Covid: regole condominiali e cosa fare se c’è un soggetto positivo

Come comportarsi nel caso in cui una persona nel condominio risulti positiva al tampone per Coronavirus

L'emergenza sanitaria e il rialzo dei contagi in tutta Italia porta a dover prestare un aparticolare attenzione al proprio comportamento nei luoghi pubblici ma anche in casa, e nello specifico, per chi vive in un condominio e condivide, quindi, luoghi comuni con altri inquilini ogni volta che sce di casa. Non bisogna, infatti, dimenticare che il condominio è uno spazio di passaggio quindi va prestata la stessa attenzione di quando si è al lavoro o all’aperto. Per vivere serenamente il condominio ecco alcune informazioni utili da tenere a mente e capire come comportarci.

Ascensore

Il luogo in cui bisogna stare particolarmente attenti è l’ascensore, le dimensioni ridotte spesso non assicurano il giusto distanziamento sociale, quindi bisogna prenderlo uno alla volta, tranne nei casi in cui si è conviventi.

Pulizie

Le pulizie non sono sospese, anzi devono continuare per sanificare gli ambienti comuni e i luoghi di passaggio come le scale e gli ascensori. Gli addetti devono indossare mascherine e guanti monouso e in alcuni casi possono modificare gli orari per evitare i momenti in cui più persone escono di casa per recarsi a lavoro. L’amministratore può decidere di sanificare gli ambienti comuni a scopo cautelativo, ma non c’è l'obbligo. Se decide di procedere in questa direzione la sanificazione deve essere effettuata da ditte specializzate quotidianamente perché gli ambienti comuni sono frequentati costantemente. La spesa per la sanificazione è a carico dei condomini, per questo per evitare contestazioni in una riunione straordinaria si chiede il loro consenso.

Lavori di manutenzione e consegna della posta

Per quanto riguarda i lavori di manutenzione quelli strettamente necessari come la riparazione dell’ascensore o dell’impianto idraulico possono continuare rispettando le distanze. Tutte le operazioni non urgenti possono essere rimandate. La consegna della posta deve essere effettuata senza richiedere la firma. L’identificazione del destinatario avverrà verificando il nome sul citofono o il numero di cellulare. Per limitare i contatti, le lettere o i pacchi verranno lasciati nella buca delle lettere o nell’ascensore.

Il portiere

Il portiere può continuare a svolgere il suo lavoro con gli stessi orari di sempre, rispettando la distanza di sicurezza e indossando la mascherina.

Assemblee

Le assemblee sono sospese, in alternativa se tutti i condomini hanno le stesse possibilità, si può decidere di effettuare le riunioni in videoconferenza.

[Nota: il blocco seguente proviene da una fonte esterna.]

Lemma scan_number_int : forall (minus : bool) z tl rest,
  (code z =? 45) = false ->
  orb (negb (code z =? 48)) (match tl with [] => true | _ => false end) = true ->
  take_digits (z :: tl ++ rest)%list = (z :: tl, rest) ->
  closed rest = true ->
  scan_number ((if minus then ["-"%char] else []) ++ z :: tl ++ rest)%list
  = Some (((if minus then ["-"%char] else []) ++ z :: tl)%list, false, rest).
Proof.
  intros minus z tl rest S Z0 T C.
  assert (F : (match rest with
               | p :: r =>
                   if code p =? 46 then
                     let (d, t) := take_digits r in
                     match d with
                     | [] => ([], rest)
                     | _ => (p :: d, t)
                     end
                   else ([], rest)
               | [] => ([], rest)
               end) = (@nil ascii, rest)).
  { destruct rest as [| p r]; [ reflexivity | ].
    cbn [closed] in C. replace (code p =? 46) with false; [ reflexivity | ].
    symmetry. apply Z.eqb_neq. intros E. rewrite E in C. discriminate C. }
  assert (X : (match rest with
               | e :: r =>
                   if orb (code e =? 101) (code e =? 69) then
                     let (sg, r') :=
                       match r with
                       | s :: r'' =>
                           if orb (code s =? 43) (code s =? 45) then ([s], r'') else ([], r)
                       | [] => ([], r)
                       end in
                     let (d, t) := take_digits r' in
                     match d with
                     | [] => ([], rest)
                     | _ => ((e :: sg ++ d)%list, t)
                     end
                   else ([], rest)
               | [] => ([], rest)
               end) = (@nil ascii, rest)).
  { destruct rest as [| e r]; [ reflexivity | ].
    cbn [closed] in C.
    replace (orb (code e =? 101) (code e =? 69)) with false; [ reflexivity | ].
    symmetry. apply orb_false_iff. split; apply Z.eqb_neq; intros E;
      rewrite E in C; discriminate C. }
  unfold scan_number.
  destruct minus; cbn [app];
    [ change (code "-" =? 45) with true; cbn iota | rewrite S ];
    rewrite T;
    (destruct tl as [| z' tl'];
     [ rewrite F, X; reflexivity
     | replace (code z =? 48) with false
         by (destruct (code z =? 48); [ discriminate Z0 | reflexivity ]);
       rewrite F, X; cbn [List.length Nat.eqb andb negb app];
       rewrite !List.app_nil_r; reflexivity ]).
Qed.

Lemma scan_number_digits : forall (minus : bool) u rest,
  normal u = true ->
  closed rest = true ->
  scan_number ((if minus then ["-"%char] else []) ++ digits u ++ rest)
  = Some (((if minus then ["-"%char] else []) ++ digits u)%list, false, rest).
Proof.
  intros minus u rest N C.
  pose proof (take_digits_digits u rest C) as T.
  destruct u as [ | u | u | u | u | u | u | u | u | u | u ]; try discriminate N;
    unfold digits in *;
    cbn [NilEmpty.string_of_uint list_ascii_of_string app] in *;
    (apply scan_number_int; [ reflexivity | | exact T | exact C ]);
    try reflexivity.
  destruct u; try discriminate N. reflexivity.
Qed.

(** The text of an int, as a sign and digits. *)
Lemma str_of_Z_digits : forall n,
  exists (minus : bool) u,
    normal u = true
    /\ list_ascii_of_string (str_of_Z n)
       = ((if minus then ["-"%char] else []) ++ digits u)%list.
Proof.
  intros n. unfold str_of_Z, NilZero.string_of_int, NilZero.string_of_uint.
  destruct n as [| p | p]; cbn [Z.to_int].
  - exists false, (Decimal.D0 Decimal.Nil). split; reflexivity.
  - exists false, (Pos.to_uint p). split; [ apply to_uint_normal | ].
    pose proof (to_uint_normal p) as N.
    destruct (Pos.to_uint p); try discriminate N; reflexivity.
  - exists true, (Pos.to_uint p). split; [ apply to_uint_normal | ].
    pose proof (to_uint_normal p) as N.
    destruct (Pos.to_uint p); try discriminate N; reflexivity.
Qed.

(** The text of an int is read back as the int. *)
Lemma scan_number_str_of_Z : forall n rest,
  closed rest = true ->
  exists text,
    scan_number (list_ascii_of_string (str_of_Z n) ++ rest) = Some (text, false, rest)
    /\ int_of_literal text = n.
Proof.
  intros n rest C. exists (list_ascii_of_string (str_of_Z n)). split.
  - destruct (str_of_Z_digits n) as (minus & u & N & ->).
    rewrite <- List.app_assoc. apply scan_number_digits; assumption.
  - unfold int_of_literal. rewrite string_of_list_ascii_of_string.
    unfold str_of_Z.
    rewrite NilZero.isi.
    + apply DecimalZ.of_to.
    + destruct n; cbn [Z.to_int]; try discriminate.
      intros E. injection E as E.
      exact (DecimalPos.Unsigned.to_uint_nonnil _ E).
    + destruct n; cbn [Z.to_int]; try discriminate.
      intros E. injection E as E.
      exact (DecimalPos.Unsigned.to_uint_nonnil _ E).
Qed.

(** ** Values *)

Lemma value_ind_nested : forall P : value -> Prop,
  P VNone ->
  (forall b, P (VBool b)) ->
  (forall n, P (VInt n)) ->
  (forall x, P (VFloat x)) ->
  (forall s, P (VStr s)) ->
  (forall l, Forall P l -> P (VList l)) ->
  (forall d, Forall (fun kv => P (snd kv)) d -> P (VDict d)) ->
  forall v, P v.
Proof.
  intros P HN HB HI HF HS HL HD.
  fix IH 1. intros [ | b | n | x | s | l | d].
  - exact HN.
  - apply HB.
  - apply HI.
  - apply HF.
  - apply HS.
  - apply HL. induction l as [| v l IHl]; constructor; [ apply IH | exact IHl ].
  - apply HD. induction d as [| [k v] d IHd]; constructor; [ apply IH | exact IHd ].
Qed.

Section RoundTrip.
Context `{Runtime}.

Lemma digits_head : forall u,
  normal u = true ->
  exists c t, digits u = c :: t /\ value_start c = true /\ num_head c = true.
Proof.
  intros u N.
  destruct u; try discriminate N; unfold digits;
    cbn [NilEmpty.string_of_uint list_ascii_of_string];
    eexists; eexists; (split; [ reflexivity | split; reflexivity ]).
Qed.

Lemma int_head : forall n,
  exists c t,
    list_ascii_of_string (str_of_Z n) = c :: t
    /\ value_start c = true /\ num_head c = true.
Proof.
  intros n. destruct (str_of_Z_digits n) as (minus & u & N & ->).
  destruct minus; cbn [app].
  - eexists. eexists. split; [ reflexivity | split; reflexivity ].
  - apply digits_head. exact N.
Qed.

Lemma dumps_head : forall v,
  plain v = true ->
  exists c t, list_ascii_of_string (dumps v) = c :: t /\ value_start c = true.
Proof.
  intros v P. destruct v as [ | b | n | x | s | l | d].
  - eexists. eexists. split; reflexivity.
  - destruct b; eexists; eexists; split; reflexivity.
  - destruct (int_head n) as (c & t & E & V & _). exists c, t. split; assumption.
  - discriminate P.
  - cbn [dumps]. rewrite chars_encode_string. eexists. eexists. split; reflexivity.
  - eexists. eexists. split; reflexivity.
  - eexists. eexists. split; reflexivity.
Qed.

Lemma skip_ws_start : forall c t, value_start c = true -> skip_ws (c :: t) = c :: t.
Proof.
  intros c t V. unfold value_start in V. apply andb_true_iff in V.
  destruct V as [V _]. cbn [skip_ws].
  destruct (is_ws c); [ discriminate V | reflexivity ].
Qed.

Cosa fare se c’è un inquilino positivo al Covid-19?

Può capitare che un condomino sia positivo al Covid, il soggetto non è obbligato a informare del proprio stato di salute l’amministratore. Il suo compito è quello di rimanere isolato in casa e avvertire le autorità sanitarie per il tracciamento dei contatti. Se decide di comunicarlo all’amministratore, questo è tenuto alla riservatezza. Può informare che nel condominio c’è un inquilino infetto, senza rivelarne l’identità. In alcuni casi il capocondomino può decidere, dopo aver avuto il consenso dei condomini, di sanificare gli ambienti, invitare le persone a fare particolare attenzione quando si sosta nei luoghi pubblici e a mantenere le distanze.